▼
(** * Request-scoped database clients: the context store, the query proxy
      and [db.run] of [pkgs/node-postgres/src/driver.ts]

    The development embeds the three pieces of the driver that carry logic:

    - [getClientFromContext] (driver.ts, lines 28-48),
    - the [query] method of [proxyClient] (lines 234-239),
    - [db.run] (lines 258-275),

    together with the part of the JavaScript runtime they rely on: values
    and their truthiness, [typeof], mutable objects reached through
    references, and [AsyncLocalStorage], whose store is carried by each
    asynchronous chain.  The pg library, user factories and user clients
    are collaborators outside the repository; they are taken through the
    [Runtime] interface and every theorem holds for all of its instances.

    Callbacks are first functions of the store and the world, which is all
    [db.run] needs to know of them; to speak of requests in flight together
    they are programs, stepped by an event loop that may resume any chain
    at each suspension point. *)

From Stdlib Require Import ZArith String List Bool Lia.
From stdpp Require Import base list.
Import ListNotations.
Local Open Scope string_scope.
Local Open Scope list_scope.
Lemma feature_flags_witness :
  AdvancedConfig.hasFeature AC_FEATURE_OTA
    (AdvancedConfig.enableFeature AC_FEATURE_OTA home_advanced) = true
  /\ AdvancedConfig.hasFeature AC_FEATURE_JSON
       (AdvancedConfig.disableFeature AC_FEATURE_JSON home_advanced) = false.
Proof.
  destruct (feature_flags AC_FEATURE_OTA home_advanced) as (Hon & _);
    [vm_compute; split; [discriminate | reflexivity]
    | vm_compute; split; [discriminate | reflexivity] |].
  destruct (feature_flags AC_FEATURE_JSON home_advanced) as (_ & Hoff & _);
    [vm_compute; split; [discriminate | reflexivity]
    | vm_compute; split; [discriminate | reflexivity] |].
  split; [apply Hon; discriminate | exact Hoff].
Defined.

Lemma advanced_validate_sound_witness :
  isSuccess (AdvancedConfig.validate home_advanced) = true
  /\ MemoryConfig.maxStringLength (AdvancedConfig.memory home_advanced) <= 16384.
Proof.
  assert (H : isSuccess (AdvancedConfig.validate home_advanced) = true) by reflexivity.
  split; [exact H |].
  destruct (advanced_validate_sound home_advanced H) as (_ & _ & _ & Hlen & _).
  exact Hlen.
Defined.

Lemma estimateMemoryUsage_monotone_witness :
  AdvancedConfig.estimateMemoryUsage 512 home_advanced
  <= AdvancedConfig.estimateMemoryUsage 512
       (AdvancedConfig.enableFeature AC_FEATURE_OTA home_advanced).
Proof.
  destruct (estimateMemoryUsage_monotone 512 AC_FEATURE_OTA home_advanced)
    as (_ & Hup & _); [lia | simpl; lia | simpl; lia |].
  exact Hup.
Defined.
(** X15: the body of an error response the gateway builds grows with the
    text and no faster than twelve characters for each of its code points:
    its length is that of the fixed part (28 characters and the error
    label) plus between one and twelve characters for every code point. *)
Theorem error_body_length_bounds (World : Type) (st : State World)
  (event context : pyval) (err text : pstr) :
  builds_error st event context err text ->
  valid_pstr text ->
  exists r st' b,
    handle_request event context st = (Return r, st') /\
    body_of r = Some (PStr b) /\
    (28 + List.length err + List.length text <= List.length b)%nat /\
    (List.length b <= 28 + List.length err + 12 * List.length text)%nat.
Proof.
  intros Hb Hv. pose proof (BodyFacts.escape_sub_length Hv) as Hlen.
  destruct Hb as [[Hu ->] | (h & e & w' & Ha & Hr & He & <- & ->)].
  - eexists. eexists. eexists.
    split; [apply (degraded_run st event context Hu)|].
    split; [reflexivity|].
    rewrite BodyFacts.error_body_length.
    change (List.length
              (Json.escape_sub (py "Backend initialization failed")))
      with (List.length (py "Backend initialization failed")).
    lia.
  - eexists. eexists. eexists.
    split; [apply (caught_run st event context Ha Hr He)|].
    split; [reflexivity|].
    rewrite BodyFacts.error_body_length.
    change (List.length (Json.escape_sub (py "Internal server error")))
      with (List.length (py "Internal server error")).
    lia.
Qed.

Lemma error_body_length_bounds_witness :
  builds_error Scenario.pair_state PNone PNone
    (py "Backend initialization failed") Scenario.pair_text /\
  valid_pstr Scenario.pair_text /\
  exists r st' b,
    handle_request PNone PNone Scenario.pair_state = (Return r, st') /\
    body_of r = Some (PStr b) /\
    (28 + 29 + 2 <= List.length b)%nat /\
    (List.length b <= 28 + 29 + 12 * 2)%nat.
Proof.
  assert (Hb : builds_error Scenario.pair_state PNone PNone
                 (py "Backend initialization failed") Scenario.pair_text).
  { left. split; [split; reflexivity | reflexivity]. }
  assert (Hv : valid_pstr Scenario.pair_text).
  { repeat constructor. }
  split; [exact Hb|]. split; [exact Hv|].
  exact (@error_body_length_bounds unit Scenario.pair_state PNone PNone
           _ _ Hb Hv).
Defined.
(** ** Loading the module *)

Section Loading.
(** * Company audit pipeline: text extraction, JSON recovery, retries, stages

    A shallow embedding of [pipeline.py]: the text extractor
    ([extract_text_content]), the fence stripper ([clean_json_string]), the
    recovery parser ([try_parse_json]), the retrying invocation wrapper
    ([invoke_model_with_retry]) and the four stages with their orchestrator
    ([run_full_pipeline]).

    Python values are an inductive type, a Python [str] is the list of its
    code points, exceptions are an explicit result type, and the stateful
    part (the model calls, [time.sleep], [self.stage_results]) is a state and
    error monad over a record that also keeps a log of what was called.

    Of the lines that the source prints, the embedding keeps those that can
    raise: the ones that splice in a text that comes from the caller or from
    a model (the name of the company, the message of an exception, keys and
    values of a decoded answer), which [sys.stdout] may be unable to encode,
    and the ones that compute a length.  The other lines are fixed text,
    numbers and the specification strings of [settings.py]. *)

From Stdlib Require Import ZArith NArith List String Ascii Lia Bool.
From stdpp Require Import base option list gmap.

Set Warnings "-register-all".
Open Scope Z_scope.

(** ** Python values *)

(** A [str] is a sequence of Unicode code points. *)
Definition str := list N.

(** An ASCII literal of the source, as a [str]. *)
Definition lit (s : string) : str := map N_of_ascii (list_ascii_of_string s).

(** The binary64 rounding of [float] is not modelled: a float that comes from
    a decimal literal is kept as [mantissa * 10 ^ exponent]. *)
Inductive pyfloat :=
| FNan
| FInf (negative : bool)
| FDec (mantissa exponent : Z).

(** The values that reach the pipeline: what [json.loads] builds, and what
    a response's [content] holds.  A [dict] keeps its insertion order; its
    keys are strings. *)
Inductive value :=
| VNone
| VBool (b : bool)
| VInt (n : Z)
| VFloat (f : pyfloat)
| VStr (s : str)
| VList (items : list value)
| VDict (entries : list (str * value)).

(** The exception classes the source tells apart in its [except] clauses,
    and those that the built-in functions it calls raise.
    [JSONDecodeError] and [UnicodeEncodeError] are subclasses of
    [ValueError]; [OtherException] is any further subclass of [Exception] (a
    [RecursionError], a provider's API error).  Signals outside [Exception],
    such as [KeyboardInterrupt], end the process and are not part of the
    model. *)
Inductive exn :=
| JSONDecodeError
| ValueError
| UnicodeEncodeError
| OverflowError
| TypeError
| AttributeError
| OtherException.

Inductive result (A : Type) :=
| Ok (a : A)
| Raise (e : exn).
Arguments Ok {A} a.
Arguments Raise {A} e.

(** [except json.JSONDecodeError] *)
Definition is_JSONDecodeError (e : exn) : bool :=
  match e with JSONDecodeError => true | _ => false end.

(** [except (json.JSONDecodeError, ValueError)] *)
Definition is_ValueError (e : exn) : bool :=
  match e with JSONDecodeError | ValueError | UnicodeEncodeError => true | _ => false end.

(** [isinstance(v, str)], [isinstance(v, dict)], [isinstance(v, (dict, list))] *)
Definition is_str (v : value) : bool :=
  match v with VStr _ => true | _ => false end.

Definition is_dict (v : value) : bool :=
  match v with VDict _ => true | _ => false end.

Definition is_dict_or_list (v : value) : bool :=
  match v with VDict _ | VList _ => true | _ => false end.

(** Truth value of a Python object, as [if not x] tests it. *)
Definition truthy (v : value) : bool :=
  match v with
  | VNone => false
  | VBool b => b
  | VInt n => negb (n =? 0)
  | VFloat FNan => true
  | VFloat (FInf _) => true
  | VFloat (FDec m _) => negb (m =? 0)
  | VStr s => match s with [] => false | _ => true end
  | VList l => match l with [] => false | _ => true end
  | VDict d => match d with [] => false | _ => true end
  end.

(** [k in d] and [d[k]] on a dict. *)
Fixpoint dict_get (k : str) (d : list (str * value)) : option value :=
  match d with
  | [] => None
  | (k', v) :: d' => if decide (k' = k) then Some v else dict_get k d'
  end.

(** [d[k] = v]: an existing key keeps its place, a new key goes last. *)
Fixpoint dict_set (k : str) (v : value) (d : list (str * value)) : list (str * value) :=
  match d with
  | [] => [(k, v)]
  | (k', v') :: d' => if decide (k' = k) then (k, v) :: d' else (k', v') :: dict_set k v d'
  end.

(** ** String operations of [str] *)

(** [c.isspace()] for one code point: the white space that [str.strip()]
    removes. *)
Definition isspace (c : N) : bool :=
  ((9 <=? c) && (c <=? 13) || (28 <=? c) && (c <=? 32) || (c =? 133) || (c =? 160)
   || (c =? 5760) || (8192 <=? c) && (c <=? 8202) || (c =? 8232) || (c =? 8233)
   || (c =? 8239) || (c =? 8287) || (c =? 12288))%N.

Fixpoint lstrip (s : str) : str :=
  match s with
  | c :: s' => if isspace c then lstrip s' else s
  | [] => []
  end.

Definition rstrip (s : str) : str := rev (lstrip (rev s)).

(** [s.strip()] *)
Definition strip (s : str) : str := rstrip (lstrip s).

(** [s.startswith(p)] *)
Fixpoint startswith (p s : str) : bool :=
  match p, s with
  | [], _ => true
  | a :: p', b :: s' => (a =? b)%N && startswith p' s'
  | _ :: _, [] => false
  end.

(** [s.endswith(p)] *)
Definition endswith (p s : str) : bool := startswith (rev p) (rev s).

(** [s[n:]] and [s[:-n]] for a literal [n]. *)
Definition drop_prefix (n : nat) (s : str) : str := skipn n s.
Definition drop_suffix (n : nat) (s : str) : str := firstn (length s - n) s.

(** [s[lo:hi]] for indices that are not negative. *)
Definition slice (lo hi : Z) (s : str) : str :=
  firstn (Z.to_nat (hi - lo)) (skipn (Z.to_nat lo) s).

(** [s.find(c)] for a one-character [c]: the first index, or [-1]. *)
Fixpoint find_from (c : N) (s : str) (i : Z) : Z :=
  match s with
  | [] => -1
  | a :: s' => if (a =? c)%N then i else find_from c s' (i + 1)
  end.

Definition find (c : N) (s : str) : Z := find_from c s 0.

(** [s.rfind(c)]: the last index, or [-1]. *)
Fixpoint rfind_from (c : N) (s : str) (i : Z) (last : Z) : Z :=
  match s with
  | [] => last
  | a :: s' => rfind_from c s' (i + 1) (if (a =? c)%N then i else last)
  end.

Definition rfind (c : N) (s : str) : Z := rfind_from c s 0 (-1).

(** [s.split(sep)] for a one-character [sep]: never an empty list. *)
Fixpoint split (sep : N) (s : str) : list str :=
  match s with
  | [] => [[]]
  | a :: s' =>
      if (a =? sep)%N then [] :: split sep s'
      else match split sep s' with
           | line :: lines => (a :: line) :: lines
           | [] => [[a]]
           end
  end.

(** [sep.join(parts)] on strings. *)
Fixpoint join (sep : str) (parts : list str) : str :=
  match parts with
  | [] => []
  | [p] => p
  | p :: ps => p ++ sep ++ join sep ps
  end.

(** The characters the source names. *)
(** [s.replace(old, "")] for an [old] that is not empty: the occurrences of
    [old], from the left and without overlap, are dropped.  [skip] is what
    is left to drop of the occurrence at hand. *)
Fixpoint remove_from (old s : str) (skip : nat) : str :=
  match s with
  | [] => []
  | c :: s' =>
      match skip with
      | S skip' => remove_from old s' skip'
      | O =>
          if startswith old s then remove_from old s' (length old - 1)
          else c :: remove_from old s' 0
      end
  end.

Definition remove_all (old s : str) : str := remove_from old s 0.

Definition newline : N := 10%N.
Definition hash : N := 35%N.
Definition lbrace : N := 123%N.
Definition rbrace : N := 125%N.
Definition lbracket : N := 91%N.
Definition rbracket : N := 93%N.

(** ** The Python runtime the source calls into

    [json.loads], [json.dumps], [str] and the encoding of [sys.stdout]
    belong to the interpreter, not to the repository: the embedding takes
    them as an interface, and [ReferenceRuntime] below gives an executable
    instance. *)
Class PyRuntime := {
  (** [json.loads(s)] on a [str] *)
  json_loads : str -> result value;
  (** [json.dumps(v, indent=2)] *)
  json_dumps : value -> str;
  (** [str(v)] for a [v] that is not a [str] *)
  py_repr : value -> str;
  (** whether the encoding of [sys.stdout] has the code point *)
  stdout_encodes : N -> bool
}.
Definition Qsum (t : Tensor) : Q := fold_right Qplus 0 t.

(** The rational square root of a rational square. *)
Definition Qsqrt_exact (x : Q) : option Q :=
  let r := Qred x in
  let n := Z.sqrt (Qnum r) in
  let d := Z.sqrt (Zpos (Qden r)) in
  if ((n * n =? Qnum r) && (d * d =? Zpos (Qden r)))%Z%bool
  then Some (inject_Z n / inject_Z d) else None.

(** [torch.std]: the square root of the unbiased sample variance. *)
Definition fc_std (t : Tensor) : result Q :=
  if (length t <? 2)%nat then Raise NonFinite
  else
    let n := inject_Z (Z.of_nat (length t)) in
    let mu := Qsum t / n in
    let var := Qsum (map (fun x => (x - mu) * (x - mu)) t) / (n - 1) in
    match Qsqrt_exact var with
    | Some sd => Ok sd
    | None => Raise NonFinite
    end.

(** The rows of a weight of [out_features] rows. *)
Definition weight_rows (out_features : nat) (w : Tensor) : result (list Tensor) :=
  let n := (length w / out_features)%nat in
  if ((0 <? out_features) && (0 <? n) && (length w =? n * out_features))%nat
  then Ok (chunks (length w) n w)
  else Raise RuntimeError.

(** [torch.cat(ws, dim=1)] of weights: row by row, the rows of all weights. *)
Definition fc_cat (out_features : nat) (ws : list Tensor) : result Tensor :=
  match ws with
  | [] => Raise RuntimeError
  | _ =>
      (rows <- traverse (weight_rows out_features) ws ;;
       Ok (List.concat
             (map (fun r => List.concat (map (fun w_rows => nth r w_rows []) rows))
                  (seq 0 out_features))))%result
  end.

Definition fc_torch (out_features : nat) : Torch :=
  {| torch_std := fc_std;
     torch_split t n :=
       if (0 <? n)%Z then Ok (chunks (length t) (Z.to_nat n) t)
       else Raise RuntimeError;
     torch_cat := fc_cat out_features |}.

(** [F.linear(input, weight, bias=None)]. *)
Definition F_linear (out_features : nat) (input weight : Tensor) : result Tensor :=
  (rows <- weight_rows out_features weight ;;
   if forallb (fun row => Nat.eqb (length row) (length input)) rows
   then Ok (map (fun row => Qsum (zip_with Qmult input row)) rows)
   else Raise RuntimeError)%result.

(** A fully-connected layer as [__init__] leaves it, given its weights. *)
Definition QuantizeFC (ini : layer_ini) (weights : list Tensor) (training : bool)
  : result BaseWeightLayer :=
  (cfg <- get_module_config fc ini ;;
   Ok {| ini := ini;
         input_split_num := fst cfg;
         layer_list := weights;
         partial_func := F_linear (Z.to_nat ini.(layer).(out_features));
         training := training;
         bit_scale_list := get_buffer_list ini |})%result.

(** ** A worked layer *)

Definition example_ini : layer_ini :=
  {| quantize := {| q_input := 4; q_weight := 4; q_output := 4 |};
     hardware := {| xbar_row := 2; cell_bit := 2; dac_bit := 1;
                    adc_bit := 8; point_shift := - 2 |};
     layer := {| in_channels := 0; in_features := 3; out_features := 3;
                 kernel_size := 1 |} |}.

(** The weight rows (1, 0, 0), (-1, 0, 1) and (1, 1, 0), on crossbars of
    two rows: a sub-operation of two input features and one of one. *)
Definition example_weights : list Tensor :=
  [[1; 0; - (1); 0; 1; 1]; [0; 1; 0]].

(** The layer in evaluation, after its rows were committed. *)
Definition example_layer : BaseWeightLayer :=
  {| ini := example_ini;
     input_split_num := 2;
     layer_list := example_weights;
     partial_func := F_linear 3;
     training := false;
     bit_scale_list := {| input_row := (4%Z, 3 # 7);
                          weight_row := (4%Z, 1 # 7);
                          output_row := (4%Z, 5 # 7) |} |}.

(** The same layer as [__init__] leaves it. *)
Definition fresh_layer : BaseWeightLayer :=
  with_bit_scale_list example_layer (get_buffer_list example_ini).

Definition example_inputs : Tensor := [1; 2; 3].

Definition example_weight_digits : list (list Tensor) :=
  Eval vm_compute in
    match get_quantize_weight_bit_list example_layer with
    | Ok l => map (map (map Qred)) l
    | Raise _ => []
    end.

Definition example_output : Tensor :=
  Eval vm_compute in
    match set_weights_forward (T := fc_torch 3) example_layer example_inputs
            example_weight_digits with
    | Ok o => o
    | Raise _ => []
    end.

Definition example_call (method : string) (input_config : option (list bit_scale))
    (training : bool) : call :=
  {| call_inputs := example_inputs; call_method := method;
     call_input_config := input_config; call_training := training;
     call_weights := example_weights |}.

(** Calls in every mode, and one with the method name of the
    specification, which the code does not know. *)
Definition example_calls : list call :=
  [ example_call "FIX_TRAIN" None true;
    example_call "FIX_TRAIN" None true;
    example_call "FIX_TRAIN" None false;
    example_call "SINGLE_FIX_TEST" (Some [(6%Z, 3 # 31)]) false;
    example_call "TRADITION" None false;
    example_call "FULL_PRECISION" None true ].

(** ** Further worked values *)

Definition weight_cfg : quantize_cfg :=
  {| mode := "weight"; phase := None; bit := 4 |}.

Definition test_cfg : quantize_cfg :=
  {| mode := "activation"; phase := Some "test"; bit := 4 |}.

Definition example_tensor : Tensor := [1; 1 # 3; - (5)].

(** [example_tensor] through the quantizer in mode weight, and in phase test
    on the committed row (4, 2/7). *)
Definition example_quantized_weight : Tensor * bit_scale :=
  Eval vm_compute in
    match Quantize (T := fc_torch 3) example_tensor weight_cfg (4%Z, - (1)) with
    | Ok p => p
    | Raise _ => ([], (0%Z, 0))
    end.

Definition example_quantized_test : Tensor * bit_scale :=
  Eval vm_compute in
    match Quantize (T := fc_torch 3) example_tensor test_cfg (4%Z, 2 # 7) with
    | Ok p => p
    | Raise _ => ([], (0%Z, 0))
    end.

(** A layer object with other weights. *)
Definition with_layer_list (self : BaseWeightLayer) (ws : list Tensor)
  : BaseWeightLayer :=
  {| ini := self.(ini);
     input_split_num := self.(input_split_num);
     layer_list := ws;
     partial_func := self.(partial_func);
     training := self.(training);
     bit_scale_list := self.(bit_scale_list) |}.

(** The scalars of the worked layer, and the readout of the raw partial sums
    3, -40 and 1/2 at its first digit pair. *)
Definition example_adc_scales : adc_scales :=
  Eval vm_compute in
    match get_adc_scales example_layer with
    | Ok sc => sc
    | Raise _ => {| weight_cycle := 0; input_cycle := 0; output_scale := 0;
                    mul_scale := 0; transfer_scale := 0; output_thres := 0 |}
    end.

Definition example_raw : Tensor := [3; - (40); 1 # 2].

Definition example_readout : Tensor :=
  Eval vm_compute in
    match adc_readout example_layer.(ini).(hardware) example_adc_scales 0 0 example_raw with
    | Ok t => t
    | Raise _ => []
    end.

(** The worked layer as [__init__] leaves it, in training, and the value of
    its first FIX_TRAIN pass. *)
Definition training_layer : BaseWeightLayer :=
  prepare fresh_layer (example_call "FIX_TRAIN" None true).

Definition example_train_output : Tensor :=
  Eval vm_compute in
    match snd (forward (T := fc_torch 3) training_layer example_inputs "FIX_TRAIN" None) with
    | Ok o => o
    | Raise _ => []
    end.

(** * Properties *)

Local Close Scope Q_scope.
(** * order_includes: a shallow embedding of [main.cpp] and its properties

    The program reads a Go source file line by line, locates the grouped
    [import ( ... )] block, replaces blank lines of the block by a reserved
    marker, sorts the block with [std::sort] under the comparator [cmp], and
    writes the file back, dropping marked lines and separating the groups of
    imports by one empty line.

    Conventions of the embedding:
    - [std::string] is [string] (a sequence of 8-bit characters);
    - [std::vector<std::string>] is [list string]; iterators into the vector
      are [nat] indices, [lines.end()] being [length lines];
    - [std::string::find] returns [option nat], [None] standing for [npos];
    - a file on disk is its byte content, a [string]; an output stream is the
      list of records written so far, each of them ended by [std::endl];
    - [std::sort] is not part of the program: it is a parameter of the
      development, constrained by the contract the C++ standard gives it. *)

From Stdlib Require Import String Ascii.
From stdpp Require Import base list strings sorting gmap.

Open Scope string_scope.
Open Scope list_scope.

(** ** Characters and strings *)

(** [std::isspace] in the "C" locale, which the program never changes: the
    space (32) and the control characters from the tabulation (9) to the
    carriage return (13). No byte above 127 is white space. *)
Definition isspace (ch : ascii) : bool :=
  let n := nat_of_ascii ch in
  (n =? 32)%nat || ((9 <=? n)%nat && (n <=? 13)%nat).

(** [std::all_of(str.begin(), str.end(), isspace)] *)
Fixpoint all_of_isspace (str : string) : bool :=
  match str with
  | EmptyString => true
  | String ch rest => isspace ch && all_of_isspace rest
  end.

(** [str.empty()] *)
Definition empty (str : string) : bool :=
  match str with
  | EmptyString => true
  | String _ _ => false
  end.

(** [str.find(pat)]: the position of the first occurrence of [pat] in [str],
    [None] for [std::string::npos]. *)
Fixpoint find (pat str : string) : option nat :=
  if String.prefix pat str then Some 0
  else match str with
       | EmptyString => None
       | String _ rest => option_map S (find pat rest)
       end.

(** [std::string(str.begin(), str.begin() + n)] *)
Fixpoint string_take (n : nat) (str : string) : string :=
  match n, str with
  | S k, String ch rest => String ch (string_take k rest)
  | _, _ => EmptyString
  end.

(** [std::string(str.begin() + n, str.end())] *)
Fixpoint string_drop (n : nat) (str : string) : string :=
  match n, str with
  | S k, String _ rest => string_drop k rest
  | _, _ => str
  end.

Definition g_deleted_line : string := "${THIS_LINE_IS_DELETED}".

(** The quotation mark and the line feed, which a string literal cannot
    spell. *)
Definition dquote : ascii := ascii_of_nat 34.
Definition newline : ascii := ascii_of_nat 10.

(** [enum class ModuleType { StdLib, Platform, ThirdParty, None }] *)
Module ModuleType.
Inductive t := StdLib | Platform | ThirdParty | None.

(** The enumerators' values; [<] and [!=] on a scoped enumeration compare
    them. *)
Definition rank (m : t) : nat :=
  match m with
  | StdLib => 0
  | Platform => 1
  | ThirdParty => 2
  | None => 3
  end.

Definition neqb (a b : t) : bool := negb (rank a =? rank b)%nat.
Definition ltb (a b : t) : bool := (rank a <? rank b)%nat.
End ModuleType.

Fixpoint removeSpaces (str : string) : string :=
  match str with
  | EmptyString => EmptyString
  | String ch rest =>
      if isspace ch then removeSpaces rest else String ch (removeSpaces rest)
  end.

Definition removeComments (str : string) : string :=
  match find "//" str with
  | None => str
  | Some commentBegin => string_take commentBegin str
  end.

(** [str.find(pat) != std::string::npos] *)
Definition found (pat str : string) : bool :=
  match find pat str with
  | Some _ => true
  | None => false
  end.
(** * Pixlet: the grid editing and history engine of [src/App.vue]

    A shallow embedding of the script part of the single-file component:
    the colour grid, the brush stamp, the recursive flood fill, the
    Bresenham stroke interpolator, the snapshot history with its cursor,
    the recency list of colours, and the pointer handlers that tie
    them into gestures.

    Modelling conventions.
    - A colour is the string the source stores (["#FFFFFF"], ...).  The
      grid [string[][]] is a list of rows; cells are read with stdpp's
      list lookup and written with [alter]/insert.
    - Row and column numbers, the brush size and the history cursor are
      JS numbers that only ever hold integers; they are [Z] here
      ([historyIndex] starts at [-1], the flood fill probes row [-1]).
    - The Vue refs form one record [State]; every function of the source
      that mutates refs is a function [State -> State].
    - The canvas is write-only for the script (nothing is ever read back
      from it), so [renderCanvas], [renderSinglePixel], [drawGridLines]
      and [renderHoverPreview] leave [State] unchanged and are omitted.
    - [saveState], [undo] and [redo] copy the grid row by row
      ([map(row => [...row])]); with immutable lists the copy is the
      value itself and no entry of the history aliases the live grid. *)

From stdpp Require Import base tactics option list list_numbers strings.
From Stdlib Require Import ZArith Lia.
▲
● Directions for this task
Whenever the string "NonFinite" shows up in a line of the records, copy that line.

● Expected answer
  if (length t <? 2)%nat then Raise NonFinite
    | None => Raise NonFinite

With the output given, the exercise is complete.